Anyways, the main reason Cloudflare's offering is so great is (1) instead of connecting to some centralized server that may be far away, your computer just connects to the edge and Cloudflare handles the rest, and (2) it comes with a 1,000 GB egress free tier with no ingress charges. This really enables a project like this to be able to exist in the first place.
In order for the clients to know which streams to request (who else is in the repo with them), the client opens a websocket to the server. This allows the server to notify the client as people join, leave, and move around the repo. To do this, I'm using Cloudflare Workers (their serverless function offering), along with Durable Objects. A durable object is a worker with a small piece of durable storage attached, and one is created for each Git remote (think actor model).
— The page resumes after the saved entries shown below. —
(** * sql-proxy: a shallow embedding of [proxy/client.go] and of the
    inbound relay, with the properties of the tunnelling core.

    Layout:
    - [Go]        the few Go values the code manipulates (errors, uint64,
                  durations);
    - [Verifier]  [genVerifyPeerCertificateFunc];
    - [Relay]     [myCopy], [logError], [copyThenClose];
    - [Session]   [handleConn], alone and interleaved with other sessions
                  over the shared [connectionsCounter];
    - [Lifecycle] [listen], [Shutdown], [Run];
    - [Sockets]   keep-alive on the accepted and on the dialed socket;
    - [Inbound]   [realMain] of the inbound server. *)

From Stdlib Require Import ZArith List String Bool Lia PeanoNat.
From Stdlib Require Import Init.Byte.
Import ListNotations.

Local Open Scope string_scope.
Local Open Scope list_scope.
Local Open Scope Z_scope.

(* ===================================================================== *)
(** ** Go values *)
(* ===================================================================== *)

Module Go.

(** Go's [error] values.  [EOF] is the sentinel [io.EOF]; [LibErr] is an
    error produced by the runtime or a library (network, TLS, x509, the
    certificate source); [Errorf] is [fmt.Errorf format args...], kept
    unformatted. *)
Inductive error : Type :=
| EOF
| LibErr (msg : string)
| Errorf (format : string) (args : list arg)
with arg : Type :=
| AStr (s : string)
| ANum (n : Z)
| ADuration (ns : Z)
| AErr (e : error).

(** [err == io.EOF]: identity with the sentinel. *)
Definition is_EOF (e : error) : bool :=
  match e with EOF => true | _ => false end.

(** [uint64] arithmetic wraps modulo 2^64. *)
Definition two64 : Z := 2 ^ 64.

(** [^uint64(0)], all bits set. *)
Definition max_uint64 : Z := two64 - 1.

(** [atomic.AddUint64(&x, delta)]: the new value of [x]. *)
Definition AddUint64 (x delta : Z) : Z := (x + delta) mod two64.

(** [time.Duration] counts nanoseconds. *)
Definition Millisecond : Z := 1000000.
Definition Second : Z := 1000 * Millisecond.
Definition Minute : Z := 60 * Second.

Lemma two64_pos : 0 < two64.
Proof. unfold two64. lia. Qed.

Lemma AddUint64_range x d : 0 <= AddUint64 x d < two64.
Proof. unfold AddUint64. apply Z.mod_pos_bound, two64_pos. Qed.

Lemma AddUint64_incr x : 0 <= x -> x + 1 < two64 -> AddUint64 x 1 = x + 1.
Proof. intros. unfold AddUint64. apply Z.mod_small. lia. Qed.

(** Adding [^uint64(0)] is a decrement whenever the counter is positive. *)
Lemma AddUint64_decr x : 0 < x -> x < two64 -> AddUint64 x max_uint64 = x - 1.
Proof.
  intros. unfold AddUint64, max_uint64.
  replace (x + (two64 - 1)) with (x - 1 + 1 * two64) by ring.
  rewrite Z.mod_add by (pose proof two64_pos; lia).
  apply Z.mod_small. lia.
Qed.

(** At zero it wraps to the largest value. *)
Lemma AddUint64_decr_zero : AddUint64 0 max_uint64 = max_uint64.
Proof. reflexivity. Qed.

End Go.
Import Go.

(* ===================================================================== *)
(** ** The peer verifier *)
(* ===================================================================== *)

Module Verifier.

(** [x509.VerifyOptions]: the code fills [Roots] only, so
    [Intermediates] keeps its zero value, the empty pool. *)
Record VerifyOptions (Certificate : Type) : Type := mkVerifyOptions {
  Roots : list Certificate;
  Intermediates : list Certificate
}.
Arguments mkVerifyOptions {Certificate} _ _.
Arguments Roots {Certificate} _.
Arguments Intermediates {Certificate} _.

Section PeerVerifier.

(** What [crypto/x509] provides: the certificate type, its
    [Subject.CommonName], [x509.ParseCertificate] and
    [Certificate.Verify]. *)
Variable Certificate : Type.
Variable CommonName : Certificate -> string.
Variable ParseCertificate : list byte -> Certificate + error.
Variable Verify : Certificate -> VerifyOptions Certificate -> option error.

(** The closure returned by [genVerifyPeerCertificateFunc instanceName
    pool], applied to [rawCerts] and [verifiedChains].  [None] is the
    [nil] error. *)
Definition genVerifyPeerCertificateFunc
    (instanceName : string) (pool : list Certificate)
    (rawCerts : list (list byte))
    (verifiedChains : list (list Certificate)) : option error :=
  match rawCerts with
  | [] => Some (Errorf "no certificate to verify" [])
  | raw0 :: _ =>
      match ParseCertificate raw0 with
      | inr err =>
          Some (Errorf "x509.ParseCertificate(rawCerts[0]) returned error: %v"
                       [AErr err])
      | inl cert =>
          let opts := mkVerifyOptions pool [] in
          match Verify cert opts with
          | Some err => Some err
          | None =>
              if negb (String.eqb (CommonName cert) instanceName)
              then Some (Errorf "certificate had CN %q, expected %q"
                                [AStr (CommonName cert); AStr instanceName])
              else None
          end
      end
  end.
Websocket messages go to the specific remote's compute, which is likely to be geographically close to you and only concerns itself with the connections and data of your specific remote. Whenever it's not processing messages, it hibernates -- in other words, when messages aren't being sent, you're not charged, even though the websocket stays open. The average request for Proximity Chat takes < 1ms of CPU time, so the compute charges end up being pretty minimal.

So that's how Proximity Chat works! I hope you install it (instructions at the top of this post) and try it out with your friends. I have it running all the time at work, and it's always fun to run into a coworker who's editing the same file as you.